[Start of section]

(** The two devices are owned by the controller alone (created in the
    constructor, never handed out), so they are fields of its state. *)
Record t : Type := mk
  { lockServo : Servo.t;
    doorActuator : Contractor.t;
    currentState : DoorState;
    isSystemReady : bool;
    doorId : string;
    openAttempts : Z }.

Definition MAX_ATTEMPTS : Z := 3.

Definition set_lockServo (sv : Servo.t) (d : t) : t :=
  mk sv (doorActuator d) (currentState d) (isSystemReady d) (doorId d) (openAttempts d).

Definition set_doorActuator (c : Contractor.t) (d : t) : t :=
  mk (lockServo d) c (currentState d) (isSystemReady d) (doorId d) (openAttempts d).

Definition set_currentState (st : DoorState) (d : t) : t :=
  mk (lockServo d) (doorActuator d) st (isSystemReady d) (doorId d) (openAttempts d).

Definition set_isSystemReady (b : bool) (d : t) : t :=
  mk (lockServo d) (doorActuator d) (currentState d) b (doorId d) (openAttempts d).

Definition set_openAttempts (n : Z) (d : t) : t :=
  mk (lockServo d) (doorActuator d) (currentState d) (isSystemReady d) (doorId d) n.

(** [SmartDoor::SmartDoor(id)] *)
Definition new (id : string) : t :=
  mk (Servo.new ("LockServo_" ++ id))
     (Contractor.new ("DoorActuator_" ++ id) 250)
     CLOSED_LOCKED false id 0.

(** [SmartDoor::lockDoor] *)
Definition lockDoor (d : t) : bool * t :=
  let '(ok, sv) := Servo.setAngle 0 (lockServo d) in
  let d := set_lockServo sv d in
  if negb ok then (false, d) else (true, d).

(** [SmartDoor::unlockDoor] *)
Definition unlockDoor (d : t) : bool * t :=
  let '(ok, sv) := Servo.setAngle 90 (lockServo d) in
  let d := set_lockServo sv d in
  if negb ok then (false, d) else (true, d).
Lemma X15_verdict_not_cached_witness :
  (nth_error (WS.words ws_words_state) 1 = Some "Hund" /\ WS.checking ws_words_state = None
   /\ WS.deckId ws_words_state <> "" /\ WS.is_duplicate hund_dup_verdict = true)
  /\ WS.checking (WS.run ws_words_state
                    [WS.Click (WS.AWord 1); WS.CheckDone "Hund" (Ok hund_dup_verdict);
                     WS.Click WS.AChooseDifferent; WS.Click (WS.AWord 1)]) = Some "Hund".
Proof.
  split; [split; [reflexivity | split; [reflexivity | split; [discriminate | reflexivity]]] |].
  destruct (X15_verdict_not_cached ws_words_state 1 "Hund" hund_dup_verdict)
    as [H _]; [reflexivity | reflexivity | discriminate | reflexivity |].
  exact H.
Defined.

Lemma X20_translate_failure_recovers_witness :
  "Hund" <> ""
  /\ TP.phase (TP.run (TP.init "Hund" german_deck)
                 [TP.Mount; TP.TranslateDone (Err "Translation failed")]) = TP.Choosing.
Proof.
  split; [discriminate |].
  exact (proj1 (X20_translate_failure_recovers "Hund" german_deck "Translation failed"
                  ltac:(discriminate))).
Defined.

Lemma X21_format_failure_back_to_choosing_witness :
  TP.is_pending (TP.PFormat hund_dog (Some "French") true) native_formatting_state = true
  /\ TP.phase (TP.step native_formatting_state
                 (TP.FormatDone hund_dog (Some "French") true (Err "Card formatting failed")))
     = TP.Choosing
  /\ TP.addingNative (TP.step native_formatting_state
                 (TP.FormatDone hund_dog (Some "French") true (Err "Card formatting failed")))
     = false.
Proof.
  assert (Hp : TP.is_pending (TP.PFormat hund_dog (Some "French") true)
                 native_formatting_state = true) by reflexivity.
  destruct (X21_format_failure_back_to_choosing native_formatting_state hund_dog
              (Some "French") true "Card formatting failed" Hp)
    as [H1 [_ [_ [_ [_ H2]]]]].
  split; [exact Hp | split; [exact H1 | exact H2]].
Defined.

Lemma X22_choose_candidate_witness :
  (TP.word choosing_state <> "" /\ TP.phase choosing_state = TP.Choosing
   /\ nth_error (TP.translations choosing_state) 1 = Some hund_hound)
  /\ TP.chosenTranslation (TP.step choosing_state (TP.Click (TP.AChoose 1)))
     = Some hund_hound.
Proof.
  split; [split; [discriminate | split; reflexivity] |].
  destruct (X22_choose_candidate choosing_state 1 hund_hound)
    as [_ [H _]]; [discriminate | reflexivity | reflexivity |].
  exact H.
Defined.

Lemma X23_create_failure_keeps_draft_witness :
  TP.is_pending TP.PCreate saving_state = true
  /\ TP.cardData (TP.step saving_state (TP.CreateDone (Err "Failed to save card")))
     = Some basic_card.
Proof.
  assert (Hp : TP.is_pending TP.PCreate saving_state = true) by reflexivity.
  split; [exact Hp |].
  destruct (X23_create_failure_keeps_draft saving_state "Failed to save card" Hp)
    as [_ [H _]].
  exact H.
Defined.

Lemma X24_native_language_missing_witness :
  (TP.is_pending (TP.PGetMe hund_dog) adding_native_state = true
   /\ Client.truthy_str None = false)
  /\ TP.error (TP.step adding_native_state (TP.GetMeDone hund_dog (Ok None)))
     = "Please set your native language in Settings first.".
Proof.
  assert (Hp : TP.is_pending (TP.PGetMe hund_dog) adding_native_state = true) by reflexivity.
  split; [split; [exact Hp | reflexivity] |].
  exact (proj1 (X24_native_language_missing adding_native_state hund_dog None Hp eq_refl)).
Defined.

Lemma X25_saved_is_final_witness :
  (TP.phase saved_state = TP.Saved /\ TP.inflight saved_state = []
   /\ ~ In TP.Mount [TP.Click TP.AAccept; TP.CreateDone (Ok "card-2")])
  /\ TP.phase (TP.run saved_state [TP.Click TP.AAccept; TP.CreateDone (Ok "card-2")])
     = TP.Saved.
Proof.
  assert (Hm : ~ In TP.Mount [TP.Click TP.AAccept; TP.CreateDone (Ok "card-2")]).
  { simpl. intros [H | [H | []]]; discriminate. }
  split; [split; [reflexivity | split; [reflexivity | exact Hm]] |].
  exact (proj1 (X25_saved_is_final saved_state _ eq_refl eq_refl Hm)).
Defined.

Lemma X26_late_native_reopens_saved_witness :
  (TP.word saved_native_pending_state <> "" /\ TP.phase saved_native_pending_state = TP.Saved
   /\ TP.saving saved_native_pending_state = false
   /\ TP.is_pending (TP.PGetMe hund_dog) saved_native_pending_state = true
   /\ Client.truthy_str (Some "French") = true)
  /\ TP.phase (TP.step saved_native_pending_state (TP.GetMeDone hund_dog (Ok (Some "French"))))
     = TP.Formatting.
Proof.
  split; [split; [discriminate | split; [reflexivity | split; [reflexivity | split; reflexivity]]] |].
  destruct (X26_late_native_reopens_saved saved_native_pending_state hund_dog (Some "French")
              native_card) as [H _]; [discriminate | reflexivity | reflexivity | reflexivity
                                      | reflexivity |].
  exact H.
Defined.
(** * Attribution store of the Particular Audience JavaScript SDK

    A shallow embedding of the attribution ledger of [pa-sdk.js]
    (class [ParticularAudience]): the in-memory cache
    [this.attributionData], the durable copy kept in [localStorage] or in
    cookies, the three store operations [_storeAttributionData],
    [_getAttributionDataFor] / [_getAttributionData] and
    [_cleanupExpiredAttributionData], the merge of a record into an event
    ([_mergeAttributionData], [_enrichProductData]) and the public entry
    points that drive them ([trackClick], [trackAddToCart],
    [trackPurchase]).

    Around the ledger: the events that carry no attribution
    ([trackViewProduct], [trackSearch], [trackSlotImpression]) and
    [trackCheckout]; the flush of the event queue ([_flushEvents],
    [_sendEvents]) up to the requests it makes; the automatic tracking
    ([_detectProductId], [_detectAndTrackProductView],
    [_trackRecommendationImpressions], [_extractTrackingData]); and
    [_getCookie] on the string [document.cookie].

    JavaScript values are embedded as the inductive type [value]; plain
    objects are ordered property lists.  The SDK instance with the page's
    storage is a record [World]; every method is a function in the monad
    [M] of a state that survives exceptions.

    What the model leaves to the platform:
    - numbers are integers, and how a string reads as a number is a
      parameter of the host;
    - one call sees one instant of the clock;
    - a stored string is known by what [JSON.parse] makes of it ([text]);
    - the cookie jar of the ledger is a map from names to values with
      their expiry, not the string [document.cookie]: a value is kept up
      to its first semicolon, a cookie the browser refuses (over its size
      limit) is a fault of the host, and two names are two cookies (a
      customer id or a product reference with [=] or a semicolon in it,
      which could make one name read as another, is not followed);
    - a value prints, in a template literal or a comparison, unless it
      is an object with a property [toString] of its own, which in data
      is no function: there the code throws a TypeError.  The model
      throws with it where a value is first met: at the key templates of
      [_storeAttributionData], at the comparison of [adSetId.length] in
      [trackClick], and at the comparison of a stored [expiresAt].  The
      key templates of [_getAttributionDataFor] and of
      [_cleanupExpiredAttributionData] are modelled for the identifiers
      that print, and print every other as [to_string] has it;
    - the timer that flushes the event queue, the network and
      [console.log] are absent: a request is known by the path and the
      body handed to [_apiCall];
    - of the page, the detection of a product sees what its queries
      return ([Page]). *)

From Stdlib Require Import ZArith String List Bool Lia Ascii.
From stdpp Require Import gmap strings list fin_maps pretty.

#[local] Set Warnings "-register-all,-clear-no-such-hyp".
#[local] Open Scope Z_scope.
#[local] Open Scope string_scope.

(** ** JavaScript values *)

Module JS.

(** Numbers are the integers: every number the attribution code computes
    with is a millisecond timestamp or a length. *)
Inductive value : Type :=
| VUndefined
| VNull
| VBool (b : bool)
| VNum (n : Z)
| VStr (s : string)
| VObj (props : list (string * value))
| VArr (items : list value).

(** A plain object: its own enumerable properties, in insertion order. *)
Abbreviation obj := (list (string * value)).

(** [o.k]: the value of property [k], [undefined] when [o] has none. *)
Fixpoint obj_get (o : obj) (k : string) : value :=
  match o with
  | [] => VUndefined
  | (k', v) :: rest => if String.eqb k' k then v else obj_get rest k
  end.

(** [k in o] *)
Fixpoint obj_has (o : obj) (k : string) : bool :=
  match o with
  | [] => false
  | (k', _) :: rest => if String.eqb k' k then true else obj_has rest k
  end.

(** [o[k] = v]: an existing property keeps its place, a new one goes last. *)
Fixpoint obj_set (o : obj) (k : string) (v : value) : obj :=
  match o with
  | [] => [(k, v)]
  | (k', v') :: rest =>
      if String.eqb k' k then (k, v) :: rest else (k', v') :: obj_set rest k v
  end.

(** [{...o, k1: v1, ..., kn: vn}] *)
Definition spread (o : obj) (props : obj) : obj :=
  fold_left (fun acc kv => obj_set acc (fst kv) (snd kv)) props o.

(** ToBoolean *)
Definition truthy (v : value) : bool :=
  match v with
  | VUndefined | VNull => false
  | VBool b => b
  | VNum n => negb (Z.eqb n 0)
  | VStr s => negb (String.eqb s "")
  | VObj _ | VArr _ => true
  end.

(** [a || b] *)
Definition js_or (a b : value) : value := if truthy a then a else b.

(** ToString, as a template literal applies it.  Objects are plain data
    objects and print as [[object Object]]; an array joins its elements
    with commas, [null] and [undefined] elements printing as nothing. *)
Fixpoint to_string (v : value) : string :=
  match v with
  | VUndefined => "undefined"
  | VNull => "null"
  | VBool true => "true"
  | VBool false => "false"
  | VNum n => pretty n
  | VStr s => s
  | VObj _ => "[object Object]"
  | VArr items =>
      (fix join (l : list value) : string :=
         match l with
         | [] => ""
         | [x] => match x with VUndefined | VNull => "" | _ => to_string x end
         | x :: rest =>
             (match x with VUndefined | VNull => "" | _ => to_string x end)
               +:+ "," +:+ join rest
         end) items
  end.
(** ** Collapsing and the visible outline *)

Lemma visIds_cons n l :
  visIds (n :: l) =
  id n :: (if flag (collapsed n) then [] else visIds (children n))
       ++ visIds l.
Proof.
  unfold visIds. rewrite flattenVisibleNodes_cons. cbn [map].
  rewrite map_app. now destruct (flag (collapsed n)).
Qed.

Lemma visIds_incl l i : In i (visIds l) -> In i (allIds l).
Proof.
  unfold visIds. rewrite in_map_iff. intros (n & <- & Hn).
  apply in_allNodes_ids, visible_in_forest, Hn.
Qed.

Lemma notBelow_true n i :
  notBelow n i = true <-> ~ In i (allIds (children n)).
Proof.
  unfold notBelow. rewrite negb_true_iff. split.
  - intros E Hin. assert (H : existsb (String.eqb i) (allIds (children n))
                              = true).
    { apply existsb_exists. exists i. split; [exact Hin|].
      apply String.eqb_refl. }
    congruence.
  - intros Hn. destruct (existsb _ _) eqn:E; [|reflexivity].
    apply existsb_exists in E. destruct E as (x & Hx & E).
    apply String.eqb_eq in E. subst x. contradiction.
Qed.

Lemma filter_keep {A} (p : A -> bool) l :
  (forall x, In x l -> p x = true) -> filter p l = l.
Proof.
  induction l as [|x l IH]; intros H; [reflexivity|]. simpl.
  rewrite (H x (or_introl eq_refl)), IH; [reflexivity|].
  intros y Hy. apply H. now right.
Qed.

Lemma filter_drop {A} (p : A -> bool) l :
  (forall x, In x l -> p x = false) -> filter p l = [].
Proof.
  induction l as [|x l IH]; intros H; [reflexivity|]. simpl.
  rewrite (H x (or_introl eq_refl)). apply IH.
  intros y Hy. apply H. now right.
Qed.

Lemma collapse_visIds now l n :
  uniqueIds l -> In n (allNodes l) ->
  visIds (setNodeCollapsed now (id n) true l)
  = filter (notBelow n) (visIds l).
Proof.
  unfold setNodeCollapsed.
  induction l as [|m rest IHc IHl] using forest_ind; [intros _ []|].
  intros Hu Hn.
  destruct (uniqueIds_cons _ _ Hu) as (Hmc & Hml & Huc & Hul & Hdisj).
  rewrite applyAt_cons, (visIds_cons m rest).
  cbn [filter]. rewrite filter_app.
  rewrite allNodes_cons in Hn. destruct Hn as [<-|Hn].
  - rewrite (proj2 (hasId_true (id m) m) eq_refl), visIds_cons.
    cbn [with_collapsed id collapsed flag app].
    rewrite (applyAt_absent _ _ _ Hml).
    rewrite (proj2 (notBelow_true m (id m)) Hmc). f_equal.
    rewrite filter_drop, filter_keep; [reflexivity| |].
    + intros x Hx. apply notBelow_true. intros Hc.
      exact (Hdisj x Hc (visIds_incl _ _ Hx)).
    + intros x Hx. apply not_true_is_false. intros E.
      apply notBelow_true in E. apply E.
      destruct (flag (collapsed m)); [destruct Hx|].
      now apply visIds_incl.
  - apply in_app_or in Hn. destruct Hn as [Hn|Hn].
    + assert (Hin : In (id n) (allIds (children m)))
        by now apply in_allNodes_ids.
      assert (Hne : hasId (id n) m = false).
      { apply hasId_false. intros E. apply Hmc. now rewrite E. }
      assert (Hsub : forall x, In x (allIds (children n)) ->
                               In x (allIds (children m)))
        by (apply allIds_children_of; exact Hn).
      rewrite Hne, visIds_cons.
      cbn [with_children id collapsed children].
      rewrite (applyAt_absent _ _ rest (Hdisj _ Hin)).
      assert (Em : notBelow n (id m) = true).
      { apply notBelow_true. intros Hc. apply Hmc. now apply Hsub. }
      rewrite Em. f_equal. f_equal.
      * destruct (flag (collapsed m)); [reflexivity|].
        now apply IHc.
      * symmetry. apply filter_keep. intros x Hx. apply notBelow_true.
        intros Hc. exact (Hdisj x (Hsub x Hc) (visIds_incl _ _ Hx)).
    + assert (Hin : In (id n) (allIds rest)) by now apply in_allNodes_ids.
      assert (Hne : hasId (id n) m = false).
      { apply hasId_false. intros E. apply Hml. now rewrite E. }
      assert (Hsub : forall x, In x (allIds (children n)) ->
                               In x (allIds rest))
        by (apply allIds_children_of; exact Hn).
      assert (Habs : ~ In (id n) (allIds (children m)))
        by (intros Hc; exact (Hdisj _ Hc Hin)).
      rewrite Hne, visIds_cons.
      cbn [with_children id collapsed children].
      rewrite (applyAt_absent _ _ _ Habs).
      assert (Em : notBelow n (id m) = true).
      { apply notBelow_true. intros Hc. apply Hml. now apply Hsub. }
      rewrite Em. f_equal. f_equal.
      * symmetry. apply filter_keep. intros x Hx. apply notBelow_true.
        intros Hc. apply (Hdisj x); [|now apply Hsub].
        destruct (flag (collapsed m)); [destruct Hx|].
        now apply visIds_incl.
      * now apply IHl.
Qed.

(** X14 — Collapsing a node of a forest with unique ids takes from the
    screen exactly the ids below that node and keeps the order of the
    rest: a visible id stays visible unless it is the id of a descendant
    of the node, and nothing becomes visible. *)
Theorem X14_collapse_hides_exactly_the_descendants :
  forall (now : Z) (l : list NoteNode) (n : NoteNode),
    uniqueIds l -> In n (allNodes l) ->
    map id (flattenVisibleNodes (setNodeCollapsed now (id n) true l))
    = filter (notBelow n) (map id (flattenVisibleNodes l)) /\
    (forall i,
       In i (map id (flattenVisibleNodes
                       (setNodeCollapsed now (id n) true l))) <->
       In i (map id (flattenVisibleNodes l)) /\
       ~ In i (allIds (children n))).
Proof.
  intros now l n Hu Hn.
  pose proof (collapse_visIds now l n Hu Hn) as E. unfold visIds in E.
  split; [exact E|]. intros i. rewrite E, filter_In.
  now rewrite notBelow_true.
Qed.

Lemma X14_collapse_witness :
  map id (flattenVisibleNodes (setNodeCollapsed 5 "A" true forestAXB))
  = ["A"; "B"].
Proof.
  assert (Hu : uniqueIds forestAXB) by distinct_ids.
  assert (Hn : In (bullet "A" "foo" [bullet "X" "" []])
                  (allNodes forestAXB)) by (simpl; auto).
  destruct (X14_collapse_hides_exactly_the_descendants 5 forestAXB _ Hu Hn)
    as [E _].
  exact E.
Defined.

Lemma expand_visIds now a l :
  forall i, In i (visIds l) ->
            In i (visIds (setNodeCollapsed now a false l)).
Proof.
  unfold setNodeCollapsed.
  induction l as [|m rest IHc IHl] using forest_ind; [intros i []|].
  intros i. rewrite applyAt_cons, (visIds_cons m rest).
  destruct (hasId a m).
  - rewrite visIds_cons. cbn [with_collapsed id collapsed flag children].
    simpl. rewrite !in_app_iff. intros [H|[H|H]]; auto.
    destruct (flag (collapsed m)); [destruct H|auto].
  - rewrite visIds_cons. cbn [with_children id collapsed children].
    simpl. rewrite !in_app_iff. intros [H|[H|H]]; auto.
    destruct (flag (collapsed m)); [destruct H|auto].
Qed.

(** X15 — [toggleCollapse] never leaves the active bullet hidden: in a
    forest with unique, non-empty ids where the active bullet is on
    screen, after the toggle the active bullet it leaves — the toggled
    node when the old one disappears below it, else the old one — is on
    screen in the new forest. *)
Theorem X15_toggleCollapse_keeps_active_bullet_visible :
  forall (now : Z) (nodeId act : string) (l : list NoteNode),
    uniqueIds l -> properIds l ->
    In nodeId (map id (flattenVisibleNodes l)) ->
    In act (map id (flattenVisibleNodes l)) ->
    exists act',
      snd (toggleCollapse now nodeId (Some act) l) = Some act' /\
      In act' (map id (flattenVisibleNodes
                         (fst (toggleCollapse now nodeId (Some act) l)))).
Proof.
  intros now nodeId act l Hu Hp Hnode Hact.
  fold (visIds l) in Hnode, Hact.
  assert (Hne : act <> "").
  { intros ->. apply Hp. now apply visIds_incl. }
  destruct (id_node _ _ (visIds_incl _ _ Hnode)) as (n & Hn & Hid).
  subst nodeId.
  unfold toggleCollapse. cbn [fst snd].
  rewrite (findNodeById_unique l n Hu Hn), (truthyId_proper act Hne).
  fold (setNodeCollapsed now (id n) (negb (flag (collapsed n))) l).
  fold (visIds (setNodeCollapsed now (id n) (negb (flag (collapsed n))) l)).
  destruct (flag (collapsed n)); cbn [negb andb].
  - exists act. split; [reflexivity|]. now apply expand_visIds.
  - rewrite (collapse_visIds now l n Hu Hn).
    destruct (isDescendant l (id n) act) eqn:E.
    + exists (id n). split; [reflexivity|]. apply filter_In.
      split; [exact Hnode|]. apply notBelow_true.
      now apply node_not_below_itself with (l := l).
    + exists act. split; [reflexivity|]. apply filter_In.
      split; [exact Hact|]. apply notBelow_true. intros Hin.
      rewrite (isDescendant_complete l (id n) act n Hu Hn eq_refl Hin) in E.
      discriminate.
Qed.

Lemma X15_toggleCollapse_witness :
  exists act',
    snd (toggleCollapse 5 "A" (Some "X") forestAXB) = Some act' /\
    In act' (map id (flattenVisibleNodes
                       (fst (toggleCollapse 5 "A" (Some "X") forestAXB)))).
Proof.
  assert (Hu : uniqueIds forestAXB) by distinct_ids.
  assert (Hp : properIds forestAXB)
    by (unfold properIds; simpl; intuition discriminate).
  apply (X15_toggleCollapse_keeps_active_bullet_visible 5 "A" "X"
           forestAXB Hu Hp); simpl; auto.
Defined.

[End of section]

_What you need to do_
Count the lines in the entries where the string "sees" appears, and report only the number.

_Output of the task_
2